A couple of weeks ago the dogs and I decided to escape the heat by taking a walk in the nearby Sandia Mountains. Before leaving, I took a look at 60 Hikes within 60 Miles: Albuquerque by Stephen Ausherman and Sandia Mountain Hiking Guide by Mike Coltrin.

The Coltrin book mentioned a thong tree along the Faulty Trail. A thong tree is where a young sapling is tied to make a ninety degree bend in the tree trunk. The tree eventually outgrows the thong to become a pointer to a specific landmark. In this case Cañoncito Spring.

The Ausherman book mentioned the many travertine pools just below Cañoncito Spring. Travertine is a form of rock that is the result of minerals precipitating out of mineral laden water. In this case, the precipitating mineral is a form of limestone. They have created a stair step series of travertine lined pools below the spring.

I had hiked the Faulty Trail many times and was pretty sure that I had seen the thong tree, but I wanted to see it again to make sure that I was thinking about the same tree that was mentioned in the book. I had also seen the travertine pools before. But since it has been a few years since I last checked on them, I thought it would be worthwhile to see if the recent drought has affected them. So with a couple of ideas now in place, we were ready to go walk along the Faulty Trail.

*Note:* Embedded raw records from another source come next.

Lemma finish_group_written multi proportions kValue (gs : list string) :
  forall groupIndex (t t' : table),
    finish_group multi proportions kValue gs groupIndex t = Ok t' ->
    exists F,
      t' = map F t
      /\ writes_means multi F
      /\ forall i g,
          nth_error gs i = Some g ->
          nth_error proportions (groupIndex + i) = Some true ->
          holds_mean multi F (mean_name g kValue).
Proof.
  induction gs as [|group gs IH]; intros groupIndex t t' H.
  - simpl in H. injection H as <-. exists (fun r => r).
    split; [symmetry; apply map_id|]. split; [apply writes_means_id|].
    intros [|i] g Hg; discriminate Hg.
  - apply finish_group_cons in H.
    destruct H as (flag & t1 & Hflag & Ht1 & H).
    apply IH in H. destruct H as (F & -> & HF & Hheld).
    set (f1 := fun r : point * dict =>
                 if flag then
                   (fst r,
                    dict_set (mean_name group kValue)
                      (quotient multi group kValue r) (snd r))
                 else r).
    assert (Hmap : t1 = map f1 t).
    { subst t1 f1. destruct flag; [reflexivity|]. symmetry. apply map_id. }
    assert (Hf1 : writes_means multi f1).
    { unfold f1. destruct flag;
        [apply writes_means_assign | apply writes_means_id]. }
    exists (fun r => F (f1 r)).
    split; [rewrite Hmap, map_map; reflexivity|].
    split; [apply writes_means_compose; assumption|].
    intros [|i] g Hg Htrue; simpl in Hg.
    + injection Hg as <-. rewrite Nat.add_0_r in Htrue.
      apply getitem_Ok in Hflag. rewrite Htrue in Hflag.
      injection Hflag as Hflag.
      apply holds_mean_compose; [exact Hf1 | | exact HF].
      intros r. exists group, kValue. split; [reflexivity|].
      unfold f1. rewrite <- Hflag. simpl. apply dict_get_set_same.
    + apply holds_mean_after; [exact Hf1|].
      apply (Hheld i g Hg). rewrite <- Htrue. f_equal. lia.
Qed.
(** [xs.splice(start, deleteCount)] for [0 <= start]: the elements
    from [start] up to [start + deleteCount] are removed. *)
Definition splice (xs : list A) (start deleteCount : nat) : list A :=
  take start xs ++ drop (start + deleteCount) xs.

(** [xs[i] = x] for an index inside the array. *)
Definition assign (xs : list A) (i : nat) (x : A) : list A := <[i := x]> xs.

(** [x] sits at index [n] of [xs] and is the first element of [xs]
    that satisfies [p]. *)
Definition first_at (p : A → bool) (xs : list A) (n : nat) (x : A) : Prop :=
  xs !! n = Some x ∧ p x = true ∧ Forall (λ y, p y = false) (take n xs).
End Array.

(** ** Outcome of a method call *)

(** [new NotFoundException(`User with ID ${id} not found`)]: the
    exception is identified by the id interpolated into its message. *)
Inductive exception : Type :=
  | NotFoundException (id : Z).

Inductive outcome (A : Type) : Type :=
  | Return (a : A)
  | Throw (e : exception).
Arguments Return {A} a.
Arguments Throw {A} e.

(** ** Part 1: value semantics of [UserService] *)

Module UserService.

(** The two private fields. *)
Record t : Type := mk { users : list User.t; currentId : Z }.

(** [private users: User[] = []; private currentId = 1;] *)
Definition init : t := {| users := []; currentId := 1 |}.

(** A method takes the service state and gives its outcome and the
    state it leaves behind (also when it throws). *)
Definition method (A : Type) : Type := t → outcome A * t.

(** [(user) => user.id === id] *)
Definition has_id (id : Z) (user : User.t) : bool := User.id user =? id.

(** [{ ...user, ...updateUserDto }]: a property of the DTO overrides
    the property of the same name, absent ones leave it alone; the DTO
    has no [id]. *)
Definition merge (user : User.t) (updateUserDto : UpdateUserDto.t) : User.t :=
  {| User.id := User.id user;
     User.name := default (User.name user) (UpdateUserDto.name updateUserDto);
     User.email := default (User.email user) (UpdateUserDto.email updateUserDto) |}.

Definition create (createUserDto : CreateUserDto.t) : method User.t := λ s,
  let id := currentId s in
  let s := {| users := users s; currentId := currentId s + 1 |} in
  let newUser := {| User.id := id;
                    User.name := CreateUserDto.name createUserDto;
                    User.email := CreateUserDto.email createUserDto |} in
  let s := {| users := push (users s) newUser; currentId := currentId s |} in
  (Return newUser, s).

Definition findAll : method (list User.t) := λ s,
  (Return (users s), s).

Definition findOne (id : Z) : method User.t := λ s,
  match find (has_id id) (users s) with
  | None => (Throw (NotFoundException id), s)
  | Some user => (Return user, s)
  end.

Definition update (id : Z) (updateUserDto : UpdateUserDto.t) : method User.t := λ s,
  let userIndex := findIndex (has_id id) (users s) in
  if userIndex =? -1 then (Throw (NotFoundException id), s)
  else
    match users s !! Z.to_nat userIndex with
    | None => (Throw (NotFoundException id), s) (* not reached: see [findIndex_lookup] *)
    | Some user =>
        let updatedUser := merge user updateUserDto in
        let s := {| users := assign (users s) (Z.to_nat userIndex) updatedUser;
                    currentId := currentId s |} in
        (Return updatedUser, s)
    end.

Definition remove (id : Z) : method () := λ s,
  let userIndex := findIndex (has_id id) (users s) in
  if userIndex =? -1 then (Throw (NotFoundException id), s)
  else
    let s := {| users := splice (users s) (Z.to_nat userIndex) 1;
                currentId := currentId s |} in
    (Return (), s).

(** *** Sequences of calls *)

Inductive call : Type :=
  | Create (createUserDto : CreateUserDto.t)
  | FindAll
  | FindOne (id : Z)
  | Update (id : Z) (updateUserDto : UpdateUserDto.t)
  | Remove (id : Z).

(** What a call hands back to its caller. *)
Inductive value : Type :=
  | VUser (user : User.t)
  | VUsers (all : list User.t)
  | VVoid.

Definition returning {A : Type} (inj : A → value) (m : method A) : method value :=
  λ s, match m s with
       | (Return a, s') => (Return (inj a), s')
       | (Throw e, s') => (Throw e, s')
       end.
(** C2: in a run of the employee generator that returns, the employee of
    the first pass has no chief; the employee of pass [j > 0] has the chief
    at index [chief_pos] of the employees generated so far, where
    [chief_pos] is [randint(-1, j - 1)] on a draw of its own, that is
    [-1 + _randbelow(j + 1)]: it lies in [-1, j - 1], the index [-1] stands
    for no chief and an index [i >= 0] for the [i]-th employee.  The
    employees are pairwise distinct, so each of the [j + 1] values of the
    uniform [_randbelow(j + 1)] gives another outcome: no chief weighs as
    much as any single earlier employee. *)
Theorem chief_choice (amount : Z) (departments : list addr) (w : world)
    (employees : list addr) (w' : world) :
  Forall (allocated w) departments ->
  get_random_employees amount departments w = (Ok employees, w') ->
  NoDup employees /\
  forall j e, employees !! j = Some e ->
    exists r, employee_at w' e = Some r /\
      match j with
      | O => EmployeeObject.chief r = None
      | S _ =>
          let chief_pos :=
            -1 + draws (random w) (used (random w) + 3 * j)%nat mod (Z.of_nat j + 1) in
          -1 <= chief_pos <= Z.of_nat j - 1 /\
          EmployeeObject.chief r
            = if decide (chief_pos = -1) then None else employees !! Z.to_nat chief_pos
      end.
Proof.
  intros Hdeps H.
  destruct (get_random_employees_ok _ _ _ _ _ Hdeps H) as (rs & Hemps & Hheap & _ & _ & Hrs).
  split; [rewrite Hemps; apply NoDup_seq|].
  intros j e He. rewrite Hemps in He. apply lookup_seq in He as [-> Hj].
  destruct (lookup_lt_is_Some_2 rs j Hj) as [r Hr]. exists r.
  split; [by eapply employee_at_generated|].
  destruct (Hrs j r Hr) as ((_ & Hfirst & Hlater & _) & _).
  destruct j as [|j]; [by apply Hfirst|]. specialize (Hlater ltac:(done)).
  set (k := draws (random w) (used (random w) + 3 * S j)%nat mod (Z.of_nat (S j) + 1)) in *.
  pose proof (Z.mod_pos_bound (draws (random w) (used (random w) + 3 * S j)%nat)
                (Z.of_nat (S j) + 1) ltac:(lia)) as Hk. fold k in Hk.
  cbv zeta. split; [lia|]. destruct (decide (-1 + k = -1)) as [Hz|Hz].
  - replace k with 0 in Hlater by lia. simpl in Hlater. congruence.
  - replace (Z.to_nat k) with (S (Z.to_nat (-1 + k))) in Hlater by lia.
    unfold chief_choices in Hlater. simpl in Hlater.
    rewrite list_lookup_fmap in Hlater.
    destruct (take (S j) employees !! Z.to_nat (-1 + k)) as [c|] eqn:Ec; [|done].
    apply lookup_take_Some in Ec as [Ec _]. simpl in Hlater. congruence.
Qed.

Lemma chief_choice_witness :
  let w := sample_staffed (fun n => Z.of_nat n) in
  let run := get_random_employees 3 [0%nat] w in
  Forall (allocated w) [0%nat] /\
  run = (Ok [1%nat; 2%nat; 3%nat], run.2) /\
  (NoDup [1%nat; 2%nat; 3%nat] /\
   forall j e, [1%nat; 2%nat; 3%nat] !! j = Some e ->
     exists r, employee_at run.2 e = Some r /\
       match j with
       | O => EmployeeObject.chief r = None
       | S _ =>
           let chief_pos :=
             -1 + draws (random w) (used (random w) + 3 * j)%nat mod (Z.of_nat j + 1) in
           -1 <= chief_pos <= Z.of_nat j - 1 /\
           EmployeeObject.chief r
             = if decide (chief_pos = -1) then None
               else [1%nat; 2%nat; 3%nat] !! Z.to_nat chief_pos
       end).
Proof.
  intros w run.
  assert (Forall (allocated w) [0%nat]) as H1.
  { repeat constructor. vm_compute. eexists. reflexivity. }
  assert (run = (Ok [1%nat; 2%nat; 3%nat], run.2)) as H2.
  { vm_compute. reflexivity. }
  split; [exact H1|]. split; [exact H2|].
  exact (chief_choice 3 [0%nat] w [1%nat; 2%nat; 3%nat] run.2 H1 H2).
Defined.
Lemma handleShutdown_effects (event : Event) (st : State) :
  dispatch_settles "SHUTDOWN" event st = true →
  ∃ es,
    LambdaHooks.handleShutdown event st
    = (Normal tt, set_isRunning false (add_effects es st))
    ∧ launched "SHUTDOWN" es = map handler (entries_of "SHUTDOWN" st)
    ∧ launched "INVOKE" es = []
    ∧ requests es = [].
Proof.
  intros Hsettles. pose proof (dispatch_result_settles _ _ _ Hsettles) as Hne.
  unfold LambdaHooks.handleShutdown, try_finally, try_catch, modify.
  rewrite (executeHooks_phase "SHUTDOWN") by (by repeat constructor).
  change (default [] (hooks st !! "SHUTDOWN")) with (entries_of "SHUTDOWN" st) in Hne.
  set (entries := entries_of "SHUTDOWN" st) in *.
  destruct (dispatch_result _ _ _ _) as [[]|e|s] eqn:Hr.
  - exists (dispatch_effects "SHUTDOWN" event entries).
    rewrite launched_dispatch, requests_dispatch, launched_other_phase; done.
  - exists (dispatch_effects "SHUTDOWN" event entries
            ++ [ConsoleError "Error executing shutdown hooks:" e]).
    unfold console_error, emit, modify. rewrite add_effects_twice.
    rewrite !launched_app, requests_app, launched_dispatch, requests_dispatch,
      launched_other_phase by done.
    simpl. by rewrite app_nil_r.
  - by destruct (Hne s).
Qed.

(** One turn of the loop of a running controller. *)
Lemma loop_turn (self : LambdaHooks.Instance) (fuel : nat) (st : State) :
  isRunning st = true →
  LambdaHooks.startEventLoop self (S fuel) st
  = match client_nextEvent (LambdaHooks.i_extensionClient self) (st_extensionId st) st with
    | (Normal event, polled) =>
        if strict_eq_str (eventType event) "SHUTDOWN" then
          match LambdaHooks.handleShutdown (EvNext event) polled with
          | (Normal _, st') => (Normal LambdaHooks.Finished, st')
          | (Throw e, st') =>
              match LambdaHooks.on_loop_error self e st' with
              | (Normal LambdaHooks.Break, st'') => (Normal LambdaHooks.Finished, st'')
              | (Normal LambdaHooks.Continue, st'') =>
                  LambdaHooks.startEventLoop self fuel st''
              | (Throw e', st'') => (Throw e', st'')
              | (Halted s, st'') => (Halted s, st'')
              end
          | (Halted s, st') => (Halted s, st')
          end
        else if strict_eq_str (eventType event) "INVOKE" then
          match LambdaHooks.handleInvoke (EvNext event) polled with
          | (Normal _, st') => LambdaHooks.startEventLoop self fuel st'
          | (Throw e, st') =>
              match LambdaHooks.on_loop_error self e st' with
              | (Normal LambdaHooks.Break, st'') => (Normal LambdaHooks.Finished, st'')
              | (Normal LambdaHooks.Continue, st'') =>
                  LambdaHooks.startEventLoop self fuel st''
              | (Throw e', st'') => (Throw e', st'')
              | (Halted s, st'') => (Halted s, st'')
              end
          | (Halted s, st') => (Halted s, st')
          end
        else LambdaHooks.startEventLoop self fuel polled
    | (Throw e, polled) =>
        match LambdaHooks.on_loop_error self e polled with
        | (Normal LambdaHooks.Break, st') => (Normal LambdaHooks.Finished, st')
        | (Normal LambdaHooks.Continue, st') => LambdaHooks.startEventLoop self fuel st'
        | (Throw e', st') => (Throw e', st')
        | (Halted s, st') => (Halted s, st')
        end
    | (Halted s, polled) => (Halted s, polled)
    end.
Proof.
  intros Hrun. simpl. unfold bind at 1, get. rewrite Hrun.
  unfold bind at 1, try_catch, LambdaHooks.poll_and_dispatch, bind at 1, get.
  unfold bind at 1.
  destruct (client_nextEvent _ _ st) as [[event|e|s] polled]; [| |done].
  - destruct (strict_eq_str (eventType event) "SHUTDOWN").
    + unfold bind at 1.
      destruct (LambdaHooks.handleShutdown _ polled) as [[[]|e|s] st']; try done.
      destruct (LambdaHooks.on_loop_error self e st') as [[[|]|e'|s] st'']; done.
    + destruct (strict_eq_str (eventType event) "INVOKE"); [|done].
      unfold bind at 1.
      destruct (LambdaHooks.handleInvoke _ polled) as [[[]|e|s] st']; try done.
      destruct (LambdaHooks.on_loop_error self e st') as [[[|]|e'|s] st'']; done.
  - destruct (LambdaHooks.on_loop_error self e polled) as [[[|]|e'|s] st']; done.
Qed.

Lemma on_loop_error_not_fatal (self : LambdaHooks.Instance) (e : JsError) (st : State) :
  isFatal e = false →
  LambdaHooks.on_loop_error self e st
  = (Normal LambdaHooks.Continue,
     add_effects [ConsoleError "Error in event loop:" e] st).
Proof.
  intros He. unfold LambdaHooks.on_loop_error, bind, console_error, emit, modify.
  by rewrite He.
Qed.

Ideas are a basic part of wandering as they are great for getting you out. Once you’re out, you can then let your wandering skills take over to see what else you can discover. And a great way to get some ideas is to have a few good walking, hiking, or nature guides on your bookshelf.

I personally like walking along the Faulty Trail as it is just a walk in the woods. It doesn’t go to the top of the mountain. It doesn’t have many steep climbs, and it isn’t on anyone’s must do list. It’s just a nice place to walk and a great place to see what you can see. And this walk was no exception.

This pretty much what you get when you walk along the Faulty Trail. If you look around you'll notice plenty of limestone along the trail.

This is pretty much what you get when you walk along the Faulty Trail. If you look around you’ll notice plenty of limestone along the trail.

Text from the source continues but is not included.